(Saved data entries)

(** * Garmin bulk-export importer: a shallow embedding and its properties

    The development follows [garmin_bulk_importer.py]: the string and
    date helpers the importer relies on, the JSON values it reads, the
    export directory it walks, the [GarminBulkExport] facade with its
    loaders and queries, and then the properties of the specification,
    one theorem per claim. *)

From Stdlib Require Import ZArith QArith Qabs String Ascii List Bool Lia.
From stdpp Require Import gmap strings list fin_maps sorting.

Local Open Scope Z_scope.

(** ** Exceptions and results *)

(** The exceptions the importer can raise.  [GarminBulkImporterError] is
    the importer's own class (raised by [fail]); the others are the
    built-in exceptions of the operations the code performs. *)
Inductive exn :=
| GarminBulkImporterError (msg : string)
| RuntimeError (msg : string)
| KeyError (key : string)
| ValueError (msg : string)
| TypeError (msg : string)
| AttributeError (msg : string)
| IndexError
| FileNotFoundError (p : string).

Inductive result (A : Type) :=
| Ok (a : A)
| Err (e : exn).
Arguments Ok {A} a.
Arguments Err {A} e.

Definition rbind {A B} (r : result A) (k : A → result B) : result B :=
  match r with Ok a => k a | Err e => Err e end.

#[global] Instance result_ret : MRet result := fun _ a => Ok a.
#[global] Instance result_bind : MBind result := fun _ _ k r => rbind r k.

Definition is_Ok {A} (r : result A) : bool :=
  match r with Ok _ => true | Err _ => false end.

Definition of_option {A} (o : option A) (e : exn) : result A :=
  match o with Some a => Ok a | None => Err e end.

(** A [for] loop that threads an accumulator and stops at the first
    exception. *)
Fixpoint rfold {A S} (f : S → A → result S) (s : S) (l : list A) : result S :=
  match l with
  | [] => Ok s
  | a :: l' => s' ← f s a; rfold f s' l'
  end.

(** ** Strings *)

Module Str.

Definition code (c : ascii) : Z := Z.of_N (N_of_ascii c).

(** [str.isspace] on the ASCII range: tab to carriage return, the four
    separators 0x1c-0x1f, and the space. *)
Definition isspace (c : ascii) : bool :=
  let n := code c in
  ((9 <=? n) && (n <=? 13)) || ((28 <=? n) && (n <=? 32)).

Fixpoint lstrip (s : string) : string :=
  match s with
  | String c s' => if isspace c then lstrip s' else s
  | EmptyString => EmptyString
  end.

Fixpoint rstrip (s : string) : string :=
  match s with
  | String c s' =>
      match rstrip s' with
      | EmptyString => if isspace c then EmptyString else String c EmptyString
      | r => String c r
      end
  | EmptyString => EmptyString
  end.

(** [s.strip()] *)
Definition strip (s : string) : string := rstrip (lstrip s).

Definition lower_char (c : ascii) : ascii :=
  let n := code c in
  if (65 <=? n) && (n <=? 90) then ascii_of_N (Z.to_N (n + 32)) else c.

(** [s.lower()] on ASCII text *)
Fixpoint lower (s : string) : string :=
  match s with
  | String c s' => String (lower_char c) (lower s')
  | EmptyString => EmptyString
  end.

Fixpoint startswith (p s : string) : bool :=
  match p, s with
  | EmptyString, _ => true
  | String a p', String b s' => Ascii.eqb a b && startswith p' s'
  | String _ _, EmptyString => false
  end.

(** [s.endswith(suffix)] *)
Fixpoint endswith (suffix s : string) : bool :=
  String.eqb suffix s ||
  match s with
  | String _ s' => endswith suffix s'
  | EmptyString => false
  end.

(** [s.split("/")[-1]]: what follows the last slash. *)
Fixpoint last_component (s : string) : string :=
  match s with
  | String c s' =>
      if existsb (Ascii.eqb "/") (list_ascii_of_string s') then last_component s'
      else if Ascii.eqb c "/" then s' else s
  | EmptyString => EmptyString
  end.

(** The patterns given to [re.search] are built from literal
    characters, [.] and [.*] only. *)
Inductive tok := Lit (c : ascii) | Dot | DotStar.

Definition newline : ascii := ascii_of_N 10.

Definition dot_ok (c : ascii) : bool := negb (Ascii.eqb c newline).

Fixpoint match_here (p : list tok) : string → bool :=
  match p with
  | [] => fun _ => true
  | Lit c :: p' => fun s =>
      match s with
      | String d s' => Ascii.eqb c d && match_here p' s'
      | EmptyString => false
      end
  | Dot :: p' => fun s =>
      match s with
      | String d s' => dot_ok d && match_here p' s'
      | EmptyString => false
      end
  | DotStar :: p' =>
      fix star (s : string) : bool :=
        match_here p' s ||
        match s with
        | String d s' => dot_ok d && star s'
        | EmptyString => false
        end
  end.

(** [re.search(p, s)] as a truth value: the pattern matches at some
    position. *)
Fixpoint search (p : list tok) (s : string) : bool :=
  match_here p s ||
  match s with
  | String _ s' => search p s'
  | EmptyString => false
  end.

End Str.

(** ** Decimal fields *)

Module Dec.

**To do**: When a line of the records holds the word "export", copy that line.

**Response to this task**:
(** * Garmin bulk-export importer: a shallow embedding and its properties
    export directory it walks, the [GarminBulkExport] facade with its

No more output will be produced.